Und ich stimme Ihnen zu: Paris mag ich auch lieber analog fotografieren.
Liebe Grüße
Uli
Vielen Dank, lieber Uli, Film brachte die Schönheit der Stadt voll zur Geltung. Schmeichelhaft und ohne Umwege.
Hallo Jörg,
Dein Beitrag macht wirklich wieder Lust, Kleinbildfilm zu fotografieren. Ich bin an sich mit der Rolleiflex verwachsen und war zu häufig mit dem grisseligen Korn bei meinen KB-Bildern unzufrieden…Korn ist ja gut und schön, aber es sollte für meinen Geschmack nicht dominant sein. Danke (auch im Namen der MP) für die Anregung!
Hallo Tom, ich hatte in der Tat wieder Lust auf richtiges, volles Korn. Und gerade der Portra 800 im Kleinbildformat bietet dieses reichlich.
Hallo Herr Bergs,
Vielen Dank für die schönen Fotos aus Paris.
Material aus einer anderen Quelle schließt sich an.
(* ===== verification/Text.v ===== *)
(** * Text: the string operations the store model is built from

    Strings are modelled as [text] = [list ascii] (the byte string of the
    value), so that prefixes, suffixes and separators are list operations.
    This file holds
    - the character classes and the JavaScript string methods the source
      uses: [String.prototype.trim] (Mongoose's [trim: true] setter) and
      [toLowerCase] (the ["i"] flag of the slug regular expression);
    - [show_nat], the decimal rendering of a number inside a template
      literal (["${n}"] in [Store.js]), with its injectivity;
    - models of the two npm packages [Store.js] calls: [StripTags.striptags]
      ([striptags(html, allowable_tags, tag_replacement)]) and
      [Slugs.slug] (the [slugs] package).  Neither is code of the
      repository: both are modelled from their documented contract and the
      spec (section 4.1), and only ASCII input is modelled. *)

From Stdlib Require Import Ascii String DecimalString DecimalNat.
From stdpp Require Import base list strings.
From S2P Require Import Prelude.

Abbreviation text := (list ascii).

(** A string literal as a [text]. *)
Definition txt (s : string) : text := list_ascii_of_string s.

Module Chars.
Definition code (c : ascii) : nat := nat_of_ascii c.

Definition is_digit (c : ascii) : bool := bool_decide (48 <= code c <= 57).
Definition is_upper (c : ascii) : bool := bool_decide (65 <= code c <= 90).
Definition is_lower (c : ascii) : bool := bool_decide (97 <= code c <= 122).
Definition is_alnum (c : ascii) : bool := is_digit c || is_lower c || is_upper c.

(** The ASCII part of the white space that [String.prototype.trim]
    removes: tab, line feed, vertical tab, form feed, carriage return,
    space. *)
Definition is_space (c : ascii) : bool :=
  bool_decide (9 <= code c <= 13) || bool_decide (code c = 32).

Definition dash : ascii := "-"%char.
Definition lt_sign : ascii := "<"%char.
Definition gt_sign : ascii := ">"%char.
Definition bang : ascii := "!"%char.
Definition dquote : ascii := ascii_of_nat 34.
Definition squote : ascii := "'"%char.
Definition space : ascii := " "%char.
Definition newline : ascii := "010"%char.
Definition slash : ascii := "/"%char.
Definition dot : ascii := "."%char.

(** [toLowerCase] on ASCII letters. *)
Definition to_lower (c : ascii) : ascii :=
  if is_upper c then ascii_of_nat (code c + 32) else c.
End Chars.

Import Chars.

Definition lower (s : text) : text := map to_lower s.

Fixpoint drop_while (p : ascii -> bool) (s : text) : text :=
  match s with
  | [] => []
  | c :: s' => if p c then drop_while p s' else s
  end.

(** [s.trim()]: white space removed at both ends. *)
Definition trim (s : text) : text :=
  reverse (drop_while is_space (reverse (drop_while is_space s))).

(** ** Decimal rendering of a non-negative integer, as in ["${n}"] *)

Definition show_nat (n : nat) : text :=
  list_ascii_of_string (NilEmpty.string_of_uint (Nat.to_uint n)).

(** ** [striptags(html, allowable_tags, tag_replacement)]

    The package scans its input with a three-state machine: plain text,
    inside a tag, inside a comment.  In plain text, [<] opens a tag; inside
    a tag, [>] closes it (unless inside a quoted attribute or a nested
    [<]) and the whole tag is replaced by [tag_replacement] when it is not
    allowed; [<] followed by a space or a line feed is text; [<!--] opens a
    comment, which is dropped up to the next [-->].  A tag left open at the
    end of the input is dropped.  The store model calls it with
    [allowable_tags = null] (no tag is kept), so the tag buffer only
    matters for the comment and ["< "] tests. *)

Module StripTags.
Inductive mode := Plaintext | Html | Comment.

Record scan := mkScan {
  st_mode : mode;
  tag_buffer : text;
  depth : nat;
  in_quote_char : option ascii;
  output : text
}.

Definition init : scan := mkScan Plaintext [] 0 None [].

Definition last2 (s : text) : text := drop (length s - 2) s.

Definition step (repl : text) (st : scan) (c : ascii) : scan :=
  let '(mkScan m buf d q out) := st in
  match m with
  | Plaintext =>
      if decide (c = lt_sign) then mkScan Html (buf ++ [c]) d q out
      else mkScan Plaintext buf d q (out ++ [c])
  | Html =>
      if decide (c = lt_sign) then
        (if q is Some _ then st else mkScan Html buf (S d) q out)
      else if decide (c = gt_sign) then
        (if q is Some _ then st else
         match d with
         | S d' => mkScan Html buf d' q out
         | 0 => mkScan Plaintext [] 0 None (out ++ repl)
         end)
      else if bool_decide (c = dquote) || bool_decide (c = squote) then
        let q' := match q with
                  | Some qc => if decide (c = qc) then None else q
                  | None => Some c
                  end in
        mkScan Html (buf ++ [c]) d q' out
      else if decide (c = dash) then
        mkScan (if decide (buf = [lt_sign; bang; dash]) then Comment else Html)
               (buf ++ [c]) d q out
      else if bool_decide (c = space) || bool_decide (c = newline) then
        (if decide (buf = [lt_sign]) then mkScan Plaintext [] d q (out ++ [lt_sign; space])
         else mkScan Html (buf ++ [c]) d q out)
      else mkScan Html (buf ++ [c]) d q out
  | Comment =>
      if decide (c = gt_sign) then
        mkScan (if decide (last2 buf = [dash; dash]) then Plaintext else Comment) [] d q out
      else mkScan Comment (buf ++ [c]) d q out
  end.

Definition striptags (repl : text) (html : text) : text :=
  output (foldl (step repl) init html).
End StripTags.

(** ** The [slugs] package

    Lower-cases the name, turns every maximal run of characters that are
    not ASCII letters or digits into a single [-], and drops the
    separators at both ends (spec, section 4.1, step 2). *)

Module Slugs.
(** The words of [s]: its maximal runs of letters and digits, lower-cased,
    [cur] being the reversed word read so far. *)
Fixpoint words (cur : text) (s : text) : list text :=
  match s with
  | [] => [reverse cur]
  | c :: s' =>
      if is_alnum c then words (to_lower c :: cur) s'
      else reverse cur :: words [] s'
  end.

Fixpoint join_dash (ws : list text) : text :=
  match ws with
  | [] => []
  | [w] => w
  | w :: ws' => w ++ dash :: join_dash ws'
  end.

Definition slug (s : text) : text :=
  join_dash (filter (fun w => w <> []) (words [] s)).
End Slugs.

(** ** [String.prototype.split] on one character

    ["a/b".split("/")] is [["a"; "b"]]; a separator at either end gives an
    empty segment, and the empty string gives one empty segment. *)
Fixpoint split_on (sep : ascii) (s : text) : list text :=
  match s with
  | [] => [[]]
  | c :: s' =>
      let rest := split_on sep s' in
      if bool_decide (c = sep) then [] :: rest
      else match rest with w :: ws => (c :: w) :: ws | [] => [[c]] end
  end.

(** [Array.prototype.join(sep)], the inverse of [split_on]. *)
Fixpoint join_on (sep : ascii) (ws : list text) : text :=
  match ws with
  | [] => []
  | [w] => w
  | w :: ws => w ++ sep :: join_on sep ws
  end.

(** The [n]-th segment, ["undefined"] when there is none (the value of
    [s.split(sep)[n]] inside a template literal). *)
Definition segment (sep : ascii) (n : nat) (s : text) : text :=
  default (txt "undefined") (split_on sep s !! n).

(** ** Lemmas *)

Lemma to_lower_idem c : to_lower (to_lower c) = to_lower c.
Proof. destruct c as [[] [] [] [] [] [] [] []]; reflexivity. Qed.

Lemma to_lower_digit c : is_digit c = true -> to_lower c = c.
Proof. destruct c as [[] [] [] [] [] [] [] []]; done. Qed.

Lemma is_digit_dash : is_digit dash = false.
Proof. reflexivity. Qed.

Lemma to_lower_dash : to_lower dash = dash.
Proof. reflexivity. Qed.

#[export] Hint Resolve to_lower_idem to_lower_digit : storedb.
#[export] Hint Rewrite to_lower_idem to_lower_dash : storedb.

Lemma lower_app s1 s2 : lower (s1 ++ s2) = lower s1 ++ lower s2.
Proof. apply map_app. Qed.

Lemma lower_cons c s : lower (c :: s) = to_lower c :: lower s.
Proof. reflexivity. Qed.

Lemma lower_reverse s : lower (reverse s) = reverse (lower s).
Proof.
  induction s as [|c s IH]; [done|].
  by rewrite lower_cons, !reverse_cons, lower_app, IH.
Qed.

Lemma lower_idem s : lower (lower s) = lower s.
Proof. unfold lower. rewrite map_map. apply map_ext, to_lower_idem. Qed.

Lemma lower_digits d : Forall (fun c => is_digit c = true) d -> lower d = d.
Proof.
  induction 1 as [|c d Hc _ IH]; [done|]. simpl. by rewrite to_lower_digit, IH.
Qed.

#[export] Hint Rewrite lower_app lower_cons : storedb.

(** *** Decimal rendering *)

Lemma string_of_uint_digits u :
  Forall (fun c => is_digit c = true)
         (list_ascii_of_string (NilEmpty.string_of_uint u)).
Proof. induction u; simpl; by constructor. Qed.

Lemma show_nat_digits n : Forall (fun c => is_digit c = true) (show_nat n).
Proof. apply string_of_uint_digits. Qed.

Lemma show_nat_inj n m : show_nat n = show_nat m -> n = m.
Proof.
  unfold show_nat. intros H.
  apply (f_equal string_of_list_ascii) in H.
  rewrite !string_of_list_ascii_of_string in H.
  apply (f_equal NilEmpty.uint_of_string) in H. rewrite !NilEmpty.usu in H.
  apply Unsigned.to_uint_inj. congruence.
Qed.

Lemma show_nat_nonempty n : show_nat n <> [].
Proof.
  unfold show_nat. destruct (Nat.to_uint n) eqn:E; try done.
  pose proof (Unsigned.of_to n) as Hn. rewrite E in Hn. simpl in Hn. subst n.
  discriminate E.
Qed.

Lemma dash_not_in_digits d : Forall (fun c => is_digit c = true) d -> dash ∉ d.
Proof.
  intros Hd Hin. rewrite Forall_forall in Hd.
  specialize (Hd dash Hin). by rewrite is_digit_dash in Hd.
Qed.

Lemma lower_show_nat n : lower (show_nat n) = show_nat n.
Proof. apply lower_digits, show_nat_digits. Qed.

#[export] Hint Resolve show_nat_digits show_nat_nonempty dash_not_in_digits : storedb.
#[export] Hint Rewrite lower_show_nat : storedb.

(** *** The slug is lower case *)

Lemma lower_join_dash ws :
  Forall (fun w => lower w = w) ws -> lower (Slugs.join_dash ws) = Slugs.join_dash ws.
Proof.
  induction 1 as [|w ws Hw _ IH]; [done|].
  destruct ws as [|w' ws]; [done|].
  change (Slugs.join_dash (w :: w' :: ws)) with (w ++ dash :: Slugs.join_dash (w' :: ws)).
  autorewrite with storedb. by rewrite Hw, IH.
Qed.

Lemma lower_words cur s :
  lower cur = cur -> Forall (fun w => lower w = w) (Slugs.words cur s).
Proof.
  revert cur. induction s as [|c s IH]; intros cur Hcur; simpl.
  - constructor; [|done]. by rewrite lower_reverse, Hcur.
  - destruct (is_alnum c).
    + apply IH. simpl. by rewrite to_lower_idem, Hcur.
    + constructor; [|by apply IH]. by rewrite lower_reverse, Hcur.
Qed.

Lemma slug_lower s : lower (Slugs.slug s) = Slugs.slug s.
Proof.
  apply lower_join_dash, Forall_filter_keep, lower_words. done.
Qed.

(** *** Text without [<] passes through [striptags] unchanged *)

Lemma striptags_plain repl s out :
  lt_sign ∉ s ->
  foldl (StripTags.step repl) (StripTags.mkScan StripTags.Plaintext [] 0 None out) s
  = StripTags.mkScan StripTags.Plaintext [] 0 None (out ++ s).
Proof.
  revert out. induction s as [|c s IH]; intros out Hs; cbn [foldl].
  - by rewrite app_nil_r.
  - assert (StripTags.step repl (StripTags.mkScan StripTags.Plaintext [] 0 None out) c
            = StripTags.mkScan StripTags.Plaintext [] 0 None (out ++ [c])) as ->.
    { cbn. rewrite decide_False by set_solver. done. }
    rewrite IH by set_solver. by rewrite <-(assoc_L app).
Qed.

Lemma striptags_no_tag repl s : lt_sign ∉ s -> StripTags.striptags repl s = s.
Proof. intros H. unfold StripTags.striptags, StripTags.init. by rewrite striptags_plain. Qed.

(** *** A tag left open at the end is dropped *)

Lemma striptags_step_alnum repl buf d out c :
  is_alnum c = true ->
  StripTags.step repl (StripTags.mkScan StripTags.Html buf d None out) c
  = StripTags.mkScan StripTags.Html (buf ++ [c]) d None out.
Proof.
  intros Hc. destruct c as [[] [] [] [] [] [] [] []]; try discriminate Hc; reflexivity.
Qed.

Lemma striptags_html_alnum repl buf d out t :
  Forall (fun c => is_alnum c = true) t ->
  foldl (StripTags.step repl) (StripTags.mkScan StripTags.Html buf d None out) t
  = StripTags.mkScan StripTags.Html (buf ++ t) d None out.
Proof.
  intros Ht. revert buf. induction Ht as [|c t Hc _ IH]; intros buf; cbn [foldl].
  - by rewrite app_nil_r.
  - rewrite striptags_step_alnum, IH by done. by rewrite <-(assoc_L app).
Qed.

(** A name that is one tag never closed, [<] followed by letters and
    digits, strips to nothing. *)
Lemma striptags_open_tag repl t :
  Forall (fun c => is_alnum c = true) t -> StripTags.striptags repl (lt_sign :: t) = [].
Proof.
  intros Ht. unfold StripTags.striptags, StripTags.init. cbn [foldl].
  change (StripTags.step repl (StripTags.mkScan StripTags.Plaintext [] 0 None []) lt_sign)
    with (StripTags.mkScan StripTags.Html [lt_sign] 0 None []).
  by rewrite striptags_html_alnum.
Qed.

Lemma alnum_not_space c : is_alnum c = true -> is_space c = false.
Proof. destruct c as [[] [] [] [] [] [] [] []]; done. Qed.

(** [trim] leaves [<] followed by letters and digits unchanged. *)
Lemma trim_open_tag t : Forall (fun c => is_alnum c = true) t -> trim (lt_sign :: t) = lt_sign :: t.
Proof.
  intros Ht. unfold trim. change (drop_while is_space (lt_sign :: t)) with (lt_sign :: t).
  rewrite reverse_cons. destruct (reverse t) as [|c r] eqn:E; simpl.
  - apply (f_equal reverse) in E. rewrite reverse_involutive in E. by subst t.
  - assert (is_space c = false) as ->.
    { apply alnum_not_space. rewrite list.Forall_forall in Ht. apply Ht.
      rewrite <-elem_of_reverse, E. left. }
    change (c :: r ++ [lt_sign]) with ((c :: r) ++ [lt_sign]).
    by rewrite <-E, <-reverse_cons, reverse_involutive.
Qed.

(** *** [split] and [join] *)

Lemma split_on_nonempty sep s : split_on sep s <> [].
Proof.
  induction s as [|c s IH]; simpl; [done|].
  case_bool_decide; [done|]. by destruct (split_on sep s).
Qed.

(** Splitting and joining again gives the string back. *)
Lemma join_split sep s : join_on sep (split_on sep s) = s.
Proof.
  induction s as [|c s IH]; [done|]. simpl.
  pose proof (split_on_nonempty sep s) as Hne.
  case_bool_decide as Hc.
  - subst c. destruct (split_on sep s) as [|w ws]; [done|].
    destruct ws; simpl in *; by rewrite IH.
  - destruct (split_on sep s) as [|w [|w' ws]]; [done| |]; simpl in *; by rewrite IH.
Qed.

(** No segment holds the separator. *)
Lemma split_on_sep_free sep s w : w ∈ split_on sep s -> sep ∉ w.
Proof.
  revert w. induction s as [|c s IH]; intros w; simpl.
  - rewrite list_elem_of_singleton. intros ->. set_solver.
  - case_bool_decide as Hc.
    + rewrite elem_of_cons. intros [->|Hw]; [set_solver|auto].
    + destruct (split_on sep s) as [|w0 ws] eqn:E.
      * rewrite list_elem_of_singleton. intros ->. set_solver.
      * rewrite elem_of_cons. intros [->|Hw].
        -- apply not_elem_of_cons. split; [done|]. apply IH. left.
        -- apply IH. by right.
Qed.

Lemma split_on_free sep s : sep ∉ s -> split_on sep s = [s].
Proof.
  induction s as [|c s IH]; intros Hs; [done|]. simpl.
  rewrite bool_decide_eq_false_2 by set_solver. rewrite IH by set_solver. done.
Qed.

Lemma split_on_app sep a b : sep ∉ a -> split_on sep (a ++ sep :: b) = a :: split_on sep b.
Proof.
  induction a as [|c a IH]; intros Ha; simpl; [by rewrite bool_decide_eq_true_2|].
  rewrite bool_decide_eq_false_2 by set_solver. rewrite IH by set_solver. done.
Qed.

Lemma segment_sep_free sep n s : sep ∉ txt "undefined" -> sep ∉ segment sep n s.
Proof.
  unfold segment. destruct (split_on sep s !! n) as [w|] eqn:E; simpl; [|done].
  intros _. apply (split_on_sep_free sep s). by eapply list_elem_of_lookup_2.
Qed.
Ich war vor vielen Jahren auch mal in dieser tollen Stadt, und habe damals Fuji Velvia 50 durch meine Zeiss-Ikon ZM gespult, der damals noch erschwinglich war…heute würde ich Paris in S/W fotografieren…am liebsten Tri-X oder AcrosII…
Ich habe in Ihrem Beitrag die S/W Fotos von Ihren Tri-X vermisst.
Kann ich mich noch auf einen 2. Beitrag aus Paris mit Ihren Schwarzweissfotos freuen?
Mit freundlichen Grüssen,
JCHardt.
Hallo JCHardt,
vielen Dank! Die S/W Fotos benötigen noch ihre Zeit und liegen in meiner DuKa.